In pursuit of the latter, the American Institute for Economic Research has entered this mess, filing Amicus Briefs on the combined cases (ConVal and Rand).
AIER has submitted amicus curiae briefs to the New Hampshire Supreme Court in the combined cases Rand v. State and ConVal v. State. We took this step because our economic research is directly relevant to the issues raised in these cases.
In Rand, the trial court ruled that New Hampshire’s property tax system was unconstitutional and ordered the State to start redistributing property tax revenue from towns with high property valuations to the rest of the state.
In ConVal, the trial court ruled that New Hampshire’s “adequacy aid” to local school districts was insufficient and ordered a near-doubling of state funding for local schools.
Our briefs support the State’s position that the N.H. Supreme Court should overrule the trial court and find New Hampshire’s property tax and school finance systems constitutional.
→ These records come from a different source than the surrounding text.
Lemma settings_op_cases parse_url op st : let st' := settings_op parse_url op st in
  (so_settings st' = so_settings st ∧ (so_file st' = so_file st ∨ so_file st' = SettingsMalformed)) ∨
  (so_file st' = SettingsJson (so_settings st') ∧
   (so_settings st' = AppSettings_default ∨ (∃ s, so_settings st' = normalized s) ∨ ∃ url, so_settings st' = with_rpc_url url (so_settings st))).
Proof.
  cbv zeta. destruct op as [merge rpc made o|raw made o|made o]; cbn [settings_op].
  - unfold settings_update. rewrite sr_get_bind, sr_lift_bind. destruct (merge _) as [merged|]; [|by left; auto].
    set (m := match rpc with Some _ => _ | None => _ end).
    assert (∀ st0, ∃ r, m st0 = (r, st0)) as Hm.
    { intros st0. unfold m. destruct rpc as [raw|]; [|by eexists]. rewrite sr_lift_bind. destruct (normalize_rpc_url _ raw); by eexists. }
    destruct (Hm st) as [[merged'|e] E]; cbv [mbind state_result_bind]; rewrite E; [|by left; auto].
    destruct (store_settings _ _ _ st) as [r st'] eqn:Es. apply store_settings_cases in Es as [[-> ->]|(Hr & Hs & Hf)]; cbn; [|].
    + right. split; [done|]. right; left. by eexists.
    + destruct r as [|e]; [done|]. cbn. by left.
  - unfold set_rpc_url. rewrite sr_lift_bind. destruct (normalize_rpc_url _ raw) as [url|]; [|by left; auto].
    rewrite sr_get_bind. cbv [mbind state_result_bind]. destruct (store_settings _ _ _ st) as [r st'] eqn:Es.
    apply store_settings_cases in Es as [[-> ->]|(Hr & Hs & Hf)]; cbn.
    + right. split; [done|]. right; right. by eexists.
    + destruct r as [|e]; [done|]. cbn. by left.
  - unfold settings_reset. cbv [mbind state_result_bind]. destruct (store_settings _ _ _ st) as [r st'] eqn:Es.
    apply store_settings_cases in Es as [[-> ->]|(Hr & Hs & Hf)]; cbn.
    + right. split; [done|]. by left.
    + destruct r as [|e]; [done|]. cbn. by left.
Qed.

(** However the settings are changed and whatever writes fail, settings in bounds stay
    in bounds, and the file holds the settings in memory unless a write was torn. *)
Theorem settings_stay_in_bounds parse_url ops st :
  in_bounds (so_settings st) → file_agrees st →
  in_bounds (so_settings (settings_run parse_url ops st)) ∧ file_agrees (settings_run parse_url ops st).
Proof.
  unfold settings_run. revert st. induction ops as [|op ops IH]; intros st Hb Hf; [done|]. cbn [foldl].
  apply IH; destruct (settings_op_cases parse_url op st) as [[Hs Hfile]|[Hfile Hs]].
  - by rewrite Hs.
  - destruct Hs as [->|[[s ->]|[url ->]]]; [apply default_in_bounds | apply normalized_in_bounds | by apply with_rpc_in_bounds].
  - unfold file_agrees in *. destruct Hfile as [->| ->]; [rewrite Hs; done | by right].
  - by left.
Qed.

(** * What starting and stopping the miner promise *)

Lemma gpu_batch_bounds i : 16384 <= gpu_batch_of i <= 131072.
Proof. unfold gpu_batch_of. by apply clamp_range. Qed.
Lemma gpu_batch_eq i : 1 <= i <= 100 → gpu_batch_of i = Z.max 16384 (131072 * i / 100).
Proof.
  intros Hi. unfold gpu_batch_of, saturating_mul. rewrite (clamp_id 1 100 i) by done.
  rewrite Z.min_l by (unfold umax; lia). rewrite clamp_spec by lia.
  rewrite (Z.min_l (131072 * i / 100)) by (apply Z.div_le_upper_bound; lia). done.
Qed.

Lemma miner_plan_Ok s a o p : miner_plan s a o = Ok p →
  a = Some (mp_address p) ∧ str_starts_with (mp_address p) "vire1" = true ∧ 1 <= mp_intensity p <= 100 ∧
  mp_pool_url p ≠ ""%string ∧ mp_worker_name p ≠ ""%string ∧ mp_rpc_url p = get_rpc_url s.
Proof.
  unfold miner_plan. destruct a as [a|]; cbn [ok_or mbind result_bind]; [|done].
  destruct (str_starts_with a "vire1") eqn:Ea; cbn [negb]; [|done]. intros [= <-]. cbn. split_and!; try done.
  - apply clamp_range. lia.
  - apply clamp_range. lia.
  - destruct (str_is_empty (trim_url _)) eqn:E; [done|]. by apply str_nonempty_iff in E.
  - destruct (so_worker_name _) as [n|]; [|done]. destruct (str_is_empty (str_trim n)) eqn:E; [done|].
    apply str_nonempty_iff in E. intros ->. by apply E.
Qed.

(** The miner takes the configuration it is started with, as the text's value, exactly
    when the wallet's address parses, the URL of its work has a web scheme, and a
    pool worker's name is one the miner accepts. *)
Section miner.
Context `{Primitives} (url_scheme : string → result string string) (parse : string → result string MinerConfig).
Definition work_url (p : MinerPlan) : string := if mp_pool p then mp_pool_url p else mp_rpc_url p.
Definition miner_accepts (p : MinerPlan) : Prop :=
  (∃ a, Address_parse (mp_address p) = Ok a) ∧
  (url_scheme (work_url p) = Ok "http"%string ∨ url_scheme (work_url p) = Ok "https"%string) ∧
  (mp_pool p = true → str_len (mp_worker_name p) <= 64 ∧ forallb worker_char (str_bytes (mp_worker_name p)) = true).

Lemma web_scheme r : (scheme ← map_err (λ e, MinerConfigError ("invalid RPC URL: " ++ e)%string) r;
    if negb (bool_decide (scheme = "http"%string)) && negb (bool_decide (scheme = "https"%string))
    then Err (MinerConfigError "RPC URL scheme must be http or https") else Ok ()) = Ok () ↔
  r = Ok "http"%string ∨ r = Ok "https"%string.
Proof.
  destruct r as [x|e]; cbn [map_err mbind result_bind]; [|naive_solver].
  case_bool_decide; case_bool_decide; cbn [negb andb]; naive_solver.
Qed.

Lemma map_err_is_Ok {A E F} (g : E → F) (r : result E A) : (∃ a, map_err g r = Ok a) ↔ ∃ a, r = Ok a.
Proof. destruct r; cbn; naive_solver. Qed.

Lemma validate_started p metrics :
  1 <= mp_intensity p <= 100 → mp_worker_name p ≠ ""%string →
  (MinerConfig_validate url_scheme (config_value p metrics) = Ok ()) ↔ miner_accepts p.
Proof.
  intros Hi Hw. pose proof (gpu_batch_bounds (mp_intensity p)) as Hb. unfold MinerConfig_validate, miner_accepts, work_url.
  rewrite bind_const_Ok.
  change (mf_nonce_batch_size _) with (gpu_batch_of (mp_intensity p)). rewrite (proj2 (Z.eqb_neq (gpu_batch_of _) 0)) by lia.
  change (mf_gpu_intensity _) with (mp_intensity p). assert ((mp_intensity p >? 100) = false) as -> by (rewrite Z.gtb_ltb; apply Z.ltb_ge; lia).
  cbn -[Address_parse MiningMode_parse gpu_batch_of str_len]. unfold template_refresh, status_interval.
  rewrite map_err_is_Ok. assert (MiningMode_parse "cuda" = Ok ModeCuda) as -> by reflexivity.
  destruct (mp_pool p); cbn [Z.eqb orb mbind result_bind Pos.eqb].
  - rewrite bind_unit_Ok, web_scheme, (if_Err_Ok _ _ (Ok ()) ()), !orb_false_iff, negb_false_iff, Z.gtb_ltb, Z.ltb_ge.
    pose proof (proj2 (str_nonempty_iff _) Hw). naive_solver.
  - rewrite bind_unit_Ok, web_scheme. naive_solver.
Qed.

Theorem started_config_loads s a o p metrics path c :
  miner_plan s a o = Ok p → parse (config_text p metrics) = Ok (config_value p metrics) →
  MinerConfig_load url_scheme parse path (Ok (config_text p metrics)) = Ok c ↔ miner_accepts p ∧ c = config_value p metrics.
Proof.
  intros (_ & _ & Hi & _ & Hw & _)%miner_plan_Ok Hparse. pose proof (gpu_batch_bounds (mp_intensity p)) as Hb.
  unfold MinerConfig_load. cbn [map_err mbind result_bind]. rewrite Hparse. cbn [map_err mbind result_bind].
  assert (bounded (migrated (config_value p metrics)) = config_value p metrics) as ->.
  { unfold migrated, bounded, config_value, MAX_NONCE_BATCH, MAX_GPU_BATCH. cbn -[gpu_batch_of clamp Z.gtb].
    rewrite !(clamp_id 1 131072) by lia. by case_match. }
  rewrite bind_unit_Ok, validate_started by done. naive_solver.
Qed.
End miner.

(** The whole of every lease is searched from an intensity of ten on; below, the
    batch size has reached its least value while the device still searches only the
    intensity's tenths of it, and the rest of the lease is skipped. *)
Theorem started_miner_searches_lease p metrics :
  1 <= mp_intensity p <= 100 →
  let c := config_value p metrics in
  searched (backend_config c) (effective_nonce_batch c) = effective_nonce_batch c ↔ 10 <= mp_intensity p.
Proof.
  intros Hi. cbv zeta. pose proof (gpu_batch_bounds (mp_intensity p)) as Hb. pose proof (gpu_batch_eq _ Hi) as He.
  assert (effective_nonce_batch (config_value p metrics) = gpu_batch_of (mp_intensity p)) as -> by (apply clamp_id; unfold MAX_NONCE_BATCH; cbn -[gpu_batch_of]; lia).
  assert (effective_gpu_batch (config_value p metrics) = gpu_batch_of (mp_intensity p)) as Hg.
  { unfold effective_gpu_batch. change (mf_gpu_batch_size _) with (gpu_batch_of (mp_intensity p)).
    assert ((gpu_batch_of (mp_intensity p) >? 0) = true) as -> by (rewrite Z.gtb_ltb; apply Z.ltb_lt; lia).
    apply clamp_id. unfold MAX_GPU_BATCH. lia. }
  assert (effective_gpu_intensity (config_value p metrics) = mp_intensity p) as Hint.
  { unfold effective_gpu_intensity. change (mf_gpu_intensity _) with (mp_intensity p).
    rewrite (proj2 (Z.eqb_neq _ 0)) by lia. lia. }
  unfold searched, device_batch, backend_config. cbn [bc_batch_size bc_intensity]. rewrite Hg, Hint, clamp_spec by lia.
  set (b := gpu_batch_of (mp_intensity p)) in *. set (i := mp_intensity p) in *.
  rewrite (Z.max_l b 256), (Z.max_l b 1024), (Z.max_l i 1) by lia.
  assert (0 <= b * i / 10 <= 1310720) by (split; [apply Z.div_pos | apply Z.div_le_upper_bound]; nia).
  unfold umax. split; intros Hs.
  - destruct (decide (10 <= i)); [done|]. assert (b = 16384) as Hbe.
    { rewrite He, Z.max_l; [done|]. apply Z.div_le_upper_bound; lia. }
    assert (b * i / 10 < 14746) by (rewrite Hbe; apply Z.div_lt_upper_bound; lia).
    set (q := b * i / 10) in *. clearbody q b i. change (2 ^ 32 - 1) with 4294967295 in Hs. lia.
  - assert (b <= b * i / 10) by (apply Z.div_le_lower_bound; nia).
    set (q := b * i / 10) in *. clearbody q b i. change (2 ^ 32 - 1) with 4294967295. lia.
Qed.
More from that piece is here, and below is their press release.
August 14, 2024
(Great Barrington, Massachusetts) – Today, the American Institute for Economic Research (AIER) filed amicus curiae briefs in the New Hampshire Supreme Court on the cases Contoocook Valley School District v. State of New Hampshire (“ConVal”) and Steven Rand v. State of New Hampshire (“Rand”). The briefs in the combined cases ask the New Hampshire Supreme Court to overrule the Superior Court and find New Hampshire’s school finance and property tax system constitutional. AIER’s economic research shows that New Hampshire’s decentralized, competitive system of school finance benefits school quality and provides valuable choice to families across the income spectrum. The “recapture” scheme ordered by the Superior Court would restore “donor” and “recipient” towns, destroy property wealth, and create perverse incentives for towns to engage in exclusionary zoning.
As part of AIER’s nonprofit mission, we conduct research on fiscal federalism, school finance, and local land-use regulation in the United States. We have found that decentralized systems of public finance provide Americans with more choice of government services and tax levels and give governments incentives to be more efficient and compete for residents.
In the Rand case, the trial court ordered the state legislature to take “excess” property tax revenues raised by towns with high property valuations and redistribute them to the rest of the state through the state education adequacy fund. Economists have found that this kind of redistribution from property-wealthy to property-poor towns is more damaging and inefficient than other forms of taxation, because it immediately causes property values to fall in property-wealthy towns, while the towns getting the money put up zoning barriers to stop people from moving there to take advantage of their fiscal windfall.
AIER’s own research demonstrates that:
· property-wealthy towns don’t have wealthier households or fewer poor households than property-poor towns
· property-wealthy towns don’t necessarily have lower property tax burdens than property-poor towns
· nationwide, taxation schemes like the one ordered by the trial court encourage towns to remain property-poor, which they can do by limiting development.
The order would force poor families in Lebanon, N.H (a donor town with high child poverty) to subsidize wealthy families in Brookline, N.H. (a recipient town with high incomes and low child poverty).
In the ConVal case, the trial court ordered the state legislature to significantly increase its aid to school districts. AIER has found that a similar scheme in Vermont ultimately caused the state government to exercise significant control over local school budgets, even forcing most school districts to consolidate. State control of school finance could ultimately mean a loss of local control in education.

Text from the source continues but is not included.